__Exercise__.
Give the number of lines below that contain the word "Fixpoint", and nothing else.

__Dataset entries__.
####

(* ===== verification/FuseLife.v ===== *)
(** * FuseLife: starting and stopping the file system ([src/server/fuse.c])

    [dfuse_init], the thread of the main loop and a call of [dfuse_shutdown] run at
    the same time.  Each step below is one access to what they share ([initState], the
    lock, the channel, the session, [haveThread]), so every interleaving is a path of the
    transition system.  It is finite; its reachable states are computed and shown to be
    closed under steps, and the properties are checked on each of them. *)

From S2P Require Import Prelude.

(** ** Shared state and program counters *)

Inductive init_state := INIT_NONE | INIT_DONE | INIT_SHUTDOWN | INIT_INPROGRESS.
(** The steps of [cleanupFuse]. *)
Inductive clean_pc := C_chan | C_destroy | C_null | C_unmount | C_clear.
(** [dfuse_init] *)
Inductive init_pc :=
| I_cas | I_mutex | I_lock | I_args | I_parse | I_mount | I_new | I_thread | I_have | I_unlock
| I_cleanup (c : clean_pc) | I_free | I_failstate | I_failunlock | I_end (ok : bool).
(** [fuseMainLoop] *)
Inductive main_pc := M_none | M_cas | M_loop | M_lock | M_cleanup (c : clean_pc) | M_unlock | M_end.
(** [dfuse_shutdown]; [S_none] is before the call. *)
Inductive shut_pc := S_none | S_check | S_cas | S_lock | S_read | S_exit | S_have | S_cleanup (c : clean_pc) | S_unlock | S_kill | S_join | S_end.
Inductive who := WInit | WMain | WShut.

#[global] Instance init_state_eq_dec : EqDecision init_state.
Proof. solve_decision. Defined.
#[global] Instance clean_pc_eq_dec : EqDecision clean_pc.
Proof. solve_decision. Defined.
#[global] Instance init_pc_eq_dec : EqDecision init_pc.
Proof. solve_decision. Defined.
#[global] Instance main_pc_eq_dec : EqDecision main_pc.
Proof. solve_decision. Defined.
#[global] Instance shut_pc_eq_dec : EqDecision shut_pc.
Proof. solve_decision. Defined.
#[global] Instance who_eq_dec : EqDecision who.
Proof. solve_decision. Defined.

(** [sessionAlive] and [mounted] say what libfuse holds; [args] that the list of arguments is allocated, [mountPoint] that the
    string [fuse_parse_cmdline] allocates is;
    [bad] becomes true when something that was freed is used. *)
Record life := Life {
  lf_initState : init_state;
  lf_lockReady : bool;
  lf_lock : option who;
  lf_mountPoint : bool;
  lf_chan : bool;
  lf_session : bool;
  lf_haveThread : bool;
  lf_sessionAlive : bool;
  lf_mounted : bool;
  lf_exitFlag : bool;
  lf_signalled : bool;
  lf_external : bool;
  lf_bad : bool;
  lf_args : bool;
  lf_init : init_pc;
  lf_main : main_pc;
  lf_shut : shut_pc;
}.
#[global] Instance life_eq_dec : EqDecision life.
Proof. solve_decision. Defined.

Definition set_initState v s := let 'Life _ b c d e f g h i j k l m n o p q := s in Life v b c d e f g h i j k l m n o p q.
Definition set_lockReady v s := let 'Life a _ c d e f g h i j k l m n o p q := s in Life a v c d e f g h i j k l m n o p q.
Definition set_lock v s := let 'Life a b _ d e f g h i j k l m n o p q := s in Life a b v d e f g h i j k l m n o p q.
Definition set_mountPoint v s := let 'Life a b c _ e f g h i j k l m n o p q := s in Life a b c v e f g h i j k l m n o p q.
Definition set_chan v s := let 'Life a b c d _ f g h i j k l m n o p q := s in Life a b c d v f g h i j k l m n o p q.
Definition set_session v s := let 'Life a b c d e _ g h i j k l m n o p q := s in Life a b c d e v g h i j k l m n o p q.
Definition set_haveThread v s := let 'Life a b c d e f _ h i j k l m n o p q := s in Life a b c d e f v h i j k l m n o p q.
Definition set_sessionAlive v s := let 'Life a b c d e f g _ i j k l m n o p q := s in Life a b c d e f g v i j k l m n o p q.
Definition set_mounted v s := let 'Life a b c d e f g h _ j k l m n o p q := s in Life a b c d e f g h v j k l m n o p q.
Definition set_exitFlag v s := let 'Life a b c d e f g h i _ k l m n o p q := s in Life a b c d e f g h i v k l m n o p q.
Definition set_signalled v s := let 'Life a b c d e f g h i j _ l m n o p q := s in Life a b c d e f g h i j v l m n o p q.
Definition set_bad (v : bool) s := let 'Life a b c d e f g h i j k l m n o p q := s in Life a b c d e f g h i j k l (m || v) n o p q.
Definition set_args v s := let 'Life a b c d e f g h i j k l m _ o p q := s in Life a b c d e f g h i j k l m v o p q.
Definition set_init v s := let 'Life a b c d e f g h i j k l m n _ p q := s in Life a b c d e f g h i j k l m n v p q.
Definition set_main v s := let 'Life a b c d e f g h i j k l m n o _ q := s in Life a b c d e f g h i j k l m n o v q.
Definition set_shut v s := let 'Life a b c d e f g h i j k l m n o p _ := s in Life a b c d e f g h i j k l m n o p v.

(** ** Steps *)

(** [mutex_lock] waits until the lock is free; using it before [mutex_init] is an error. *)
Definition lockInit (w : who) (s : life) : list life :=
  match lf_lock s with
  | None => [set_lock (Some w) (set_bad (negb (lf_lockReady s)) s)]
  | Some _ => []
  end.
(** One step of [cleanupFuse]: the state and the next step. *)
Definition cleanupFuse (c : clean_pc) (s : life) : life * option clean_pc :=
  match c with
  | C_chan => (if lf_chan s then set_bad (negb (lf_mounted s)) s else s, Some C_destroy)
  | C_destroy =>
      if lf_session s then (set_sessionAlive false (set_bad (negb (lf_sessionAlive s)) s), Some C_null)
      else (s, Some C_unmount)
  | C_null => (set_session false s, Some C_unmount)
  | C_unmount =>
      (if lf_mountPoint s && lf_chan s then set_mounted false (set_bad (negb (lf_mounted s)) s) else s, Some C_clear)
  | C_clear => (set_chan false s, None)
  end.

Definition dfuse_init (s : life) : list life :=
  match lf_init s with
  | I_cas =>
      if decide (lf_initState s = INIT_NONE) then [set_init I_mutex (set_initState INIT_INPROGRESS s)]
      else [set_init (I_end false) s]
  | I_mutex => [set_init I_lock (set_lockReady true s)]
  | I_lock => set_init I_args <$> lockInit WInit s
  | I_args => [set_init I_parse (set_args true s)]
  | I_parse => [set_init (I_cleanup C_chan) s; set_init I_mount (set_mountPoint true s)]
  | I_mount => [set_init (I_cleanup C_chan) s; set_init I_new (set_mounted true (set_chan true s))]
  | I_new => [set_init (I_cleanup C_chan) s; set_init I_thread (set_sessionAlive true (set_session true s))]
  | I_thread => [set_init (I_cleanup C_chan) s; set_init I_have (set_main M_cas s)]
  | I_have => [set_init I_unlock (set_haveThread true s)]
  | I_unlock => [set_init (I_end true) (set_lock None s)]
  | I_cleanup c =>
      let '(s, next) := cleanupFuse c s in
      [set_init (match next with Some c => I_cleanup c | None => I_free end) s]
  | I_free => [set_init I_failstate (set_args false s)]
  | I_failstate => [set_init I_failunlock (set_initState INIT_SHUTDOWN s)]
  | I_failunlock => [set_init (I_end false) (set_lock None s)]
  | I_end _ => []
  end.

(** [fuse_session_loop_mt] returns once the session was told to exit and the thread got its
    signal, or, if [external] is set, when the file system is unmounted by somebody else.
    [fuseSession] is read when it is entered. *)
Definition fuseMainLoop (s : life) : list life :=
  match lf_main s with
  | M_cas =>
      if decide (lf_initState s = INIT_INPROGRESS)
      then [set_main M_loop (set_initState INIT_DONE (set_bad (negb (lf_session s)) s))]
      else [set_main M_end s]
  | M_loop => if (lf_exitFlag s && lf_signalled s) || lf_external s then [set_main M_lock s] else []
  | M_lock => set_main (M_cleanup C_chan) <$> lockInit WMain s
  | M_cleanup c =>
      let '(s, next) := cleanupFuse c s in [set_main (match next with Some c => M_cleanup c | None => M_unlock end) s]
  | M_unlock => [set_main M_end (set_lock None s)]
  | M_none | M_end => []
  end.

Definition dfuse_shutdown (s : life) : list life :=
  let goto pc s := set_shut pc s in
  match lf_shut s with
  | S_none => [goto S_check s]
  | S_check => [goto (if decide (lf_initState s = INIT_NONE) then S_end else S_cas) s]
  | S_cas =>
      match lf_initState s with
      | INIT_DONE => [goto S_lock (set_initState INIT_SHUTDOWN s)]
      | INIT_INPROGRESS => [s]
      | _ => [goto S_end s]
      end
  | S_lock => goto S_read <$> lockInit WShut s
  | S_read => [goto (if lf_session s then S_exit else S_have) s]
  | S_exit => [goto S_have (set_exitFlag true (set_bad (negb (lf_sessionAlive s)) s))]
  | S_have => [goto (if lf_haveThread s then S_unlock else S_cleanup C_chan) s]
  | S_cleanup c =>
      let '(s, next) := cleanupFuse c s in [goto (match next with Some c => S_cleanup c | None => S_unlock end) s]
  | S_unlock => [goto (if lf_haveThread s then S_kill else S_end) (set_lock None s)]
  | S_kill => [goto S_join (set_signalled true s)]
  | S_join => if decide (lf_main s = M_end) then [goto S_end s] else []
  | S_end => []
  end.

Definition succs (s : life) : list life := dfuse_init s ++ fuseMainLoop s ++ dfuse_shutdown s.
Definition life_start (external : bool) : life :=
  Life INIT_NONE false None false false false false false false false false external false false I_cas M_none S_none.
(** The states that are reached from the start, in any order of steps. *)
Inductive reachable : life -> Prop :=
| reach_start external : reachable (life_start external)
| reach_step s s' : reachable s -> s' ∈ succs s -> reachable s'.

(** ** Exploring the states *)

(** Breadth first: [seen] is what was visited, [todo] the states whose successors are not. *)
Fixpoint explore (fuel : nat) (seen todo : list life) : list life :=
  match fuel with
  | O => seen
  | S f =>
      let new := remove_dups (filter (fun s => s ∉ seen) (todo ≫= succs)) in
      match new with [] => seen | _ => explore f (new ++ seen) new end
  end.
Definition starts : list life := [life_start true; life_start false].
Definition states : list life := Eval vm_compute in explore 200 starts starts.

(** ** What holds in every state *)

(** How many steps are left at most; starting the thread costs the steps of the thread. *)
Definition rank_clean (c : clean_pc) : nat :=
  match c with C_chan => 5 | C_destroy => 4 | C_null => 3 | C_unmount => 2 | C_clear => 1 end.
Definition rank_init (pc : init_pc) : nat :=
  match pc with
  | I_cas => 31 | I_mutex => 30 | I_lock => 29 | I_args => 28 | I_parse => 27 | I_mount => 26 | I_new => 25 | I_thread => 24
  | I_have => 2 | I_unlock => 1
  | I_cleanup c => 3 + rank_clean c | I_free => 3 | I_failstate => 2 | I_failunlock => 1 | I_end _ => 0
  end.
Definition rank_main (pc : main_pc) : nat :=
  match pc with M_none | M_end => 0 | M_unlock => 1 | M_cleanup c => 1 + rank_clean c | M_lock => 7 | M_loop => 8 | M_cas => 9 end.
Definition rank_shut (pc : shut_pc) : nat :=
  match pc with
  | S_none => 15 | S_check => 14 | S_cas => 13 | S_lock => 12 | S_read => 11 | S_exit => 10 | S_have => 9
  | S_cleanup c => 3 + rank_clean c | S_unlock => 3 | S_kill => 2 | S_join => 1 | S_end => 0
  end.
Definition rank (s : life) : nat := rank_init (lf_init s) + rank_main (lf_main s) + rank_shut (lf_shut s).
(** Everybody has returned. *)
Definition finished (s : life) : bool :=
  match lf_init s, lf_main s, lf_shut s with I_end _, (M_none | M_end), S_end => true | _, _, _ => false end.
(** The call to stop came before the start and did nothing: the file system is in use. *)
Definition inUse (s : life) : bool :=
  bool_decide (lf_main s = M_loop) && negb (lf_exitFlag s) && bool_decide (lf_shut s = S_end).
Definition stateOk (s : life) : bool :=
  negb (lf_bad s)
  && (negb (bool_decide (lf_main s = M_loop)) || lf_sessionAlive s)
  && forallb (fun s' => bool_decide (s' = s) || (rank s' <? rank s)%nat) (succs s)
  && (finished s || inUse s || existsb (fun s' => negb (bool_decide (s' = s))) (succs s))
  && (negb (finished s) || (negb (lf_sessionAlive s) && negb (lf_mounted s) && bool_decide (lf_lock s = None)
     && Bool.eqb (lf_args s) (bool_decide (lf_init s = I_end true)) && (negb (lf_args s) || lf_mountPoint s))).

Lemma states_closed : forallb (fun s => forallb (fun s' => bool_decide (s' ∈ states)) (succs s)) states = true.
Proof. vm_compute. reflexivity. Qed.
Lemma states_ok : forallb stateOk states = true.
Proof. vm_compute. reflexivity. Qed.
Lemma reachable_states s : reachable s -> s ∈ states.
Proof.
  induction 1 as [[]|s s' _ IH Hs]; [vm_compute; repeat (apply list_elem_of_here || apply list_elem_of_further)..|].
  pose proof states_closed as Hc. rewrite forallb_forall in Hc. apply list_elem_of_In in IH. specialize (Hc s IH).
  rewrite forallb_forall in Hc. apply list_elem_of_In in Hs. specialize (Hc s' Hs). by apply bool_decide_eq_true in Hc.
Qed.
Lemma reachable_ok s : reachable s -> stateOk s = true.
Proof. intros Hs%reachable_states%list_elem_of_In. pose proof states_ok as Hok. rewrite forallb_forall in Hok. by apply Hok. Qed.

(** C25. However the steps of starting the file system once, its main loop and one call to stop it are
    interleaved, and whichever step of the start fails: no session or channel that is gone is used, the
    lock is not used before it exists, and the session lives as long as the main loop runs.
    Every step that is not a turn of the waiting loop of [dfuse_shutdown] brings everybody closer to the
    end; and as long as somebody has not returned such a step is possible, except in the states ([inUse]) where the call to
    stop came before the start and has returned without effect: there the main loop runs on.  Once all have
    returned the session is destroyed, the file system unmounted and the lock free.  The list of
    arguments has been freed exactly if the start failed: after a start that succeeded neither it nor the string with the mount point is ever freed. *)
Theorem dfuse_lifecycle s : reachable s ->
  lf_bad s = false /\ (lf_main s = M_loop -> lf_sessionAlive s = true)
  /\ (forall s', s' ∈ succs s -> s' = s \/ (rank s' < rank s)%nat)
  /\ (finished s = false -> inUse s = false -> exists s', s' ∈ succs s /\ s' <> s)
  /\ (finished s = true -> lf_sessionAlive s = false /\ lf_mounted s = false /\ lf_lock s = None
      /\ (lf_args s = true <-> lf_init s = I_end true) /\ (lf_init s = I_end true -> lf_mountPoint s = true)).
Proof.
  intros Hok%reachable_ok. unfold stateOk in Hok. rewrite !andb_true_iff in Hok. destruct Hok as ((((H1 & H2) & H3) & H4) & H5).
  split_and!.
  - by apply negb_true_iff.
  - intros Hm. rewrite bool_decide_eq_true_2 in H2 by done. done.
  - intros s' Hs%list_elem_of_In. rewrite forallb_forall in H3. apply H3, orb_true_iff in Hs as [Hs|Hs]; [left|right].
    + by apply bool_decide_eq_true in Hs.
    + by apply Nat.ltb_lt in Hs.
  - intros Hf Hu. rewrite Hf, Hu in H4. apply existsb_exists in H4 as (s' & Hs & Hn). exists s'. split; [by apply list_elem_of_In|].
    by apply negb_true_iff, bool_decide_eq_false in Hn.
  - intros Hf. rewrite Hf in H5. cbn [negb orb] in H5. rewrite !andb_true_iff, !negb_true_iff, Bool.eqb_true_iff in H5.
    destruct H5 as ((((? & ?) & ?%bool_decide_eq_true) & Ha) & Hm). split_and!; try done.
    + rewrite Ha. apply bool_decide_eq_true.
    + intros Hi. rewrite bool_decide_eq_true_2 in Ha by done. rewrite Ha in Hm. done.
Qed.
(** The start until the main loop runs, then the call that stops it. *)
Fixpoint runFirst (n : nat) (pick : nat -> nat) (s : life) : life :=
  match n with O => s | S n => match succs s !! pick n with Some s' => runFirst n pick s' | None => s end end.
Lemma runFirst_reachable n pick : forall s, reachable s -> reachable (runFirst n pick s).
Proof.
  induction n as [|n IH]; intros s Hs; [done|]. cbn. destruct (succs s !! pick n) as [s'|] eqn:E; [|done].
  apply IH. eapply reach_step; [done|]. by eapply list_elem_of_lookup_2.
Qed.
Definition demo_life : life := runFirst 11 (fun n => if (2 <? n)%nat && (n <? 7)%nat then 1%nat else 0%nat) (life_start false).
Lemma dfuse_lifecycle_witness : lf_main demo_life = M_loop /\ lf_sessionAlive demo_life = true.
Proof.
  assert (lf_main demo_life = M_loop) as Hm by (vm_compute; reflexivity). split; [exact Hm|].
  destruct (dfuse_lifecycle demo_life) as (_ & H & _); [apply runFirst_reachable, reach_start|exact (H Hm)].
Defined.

####

__Written answer__.
2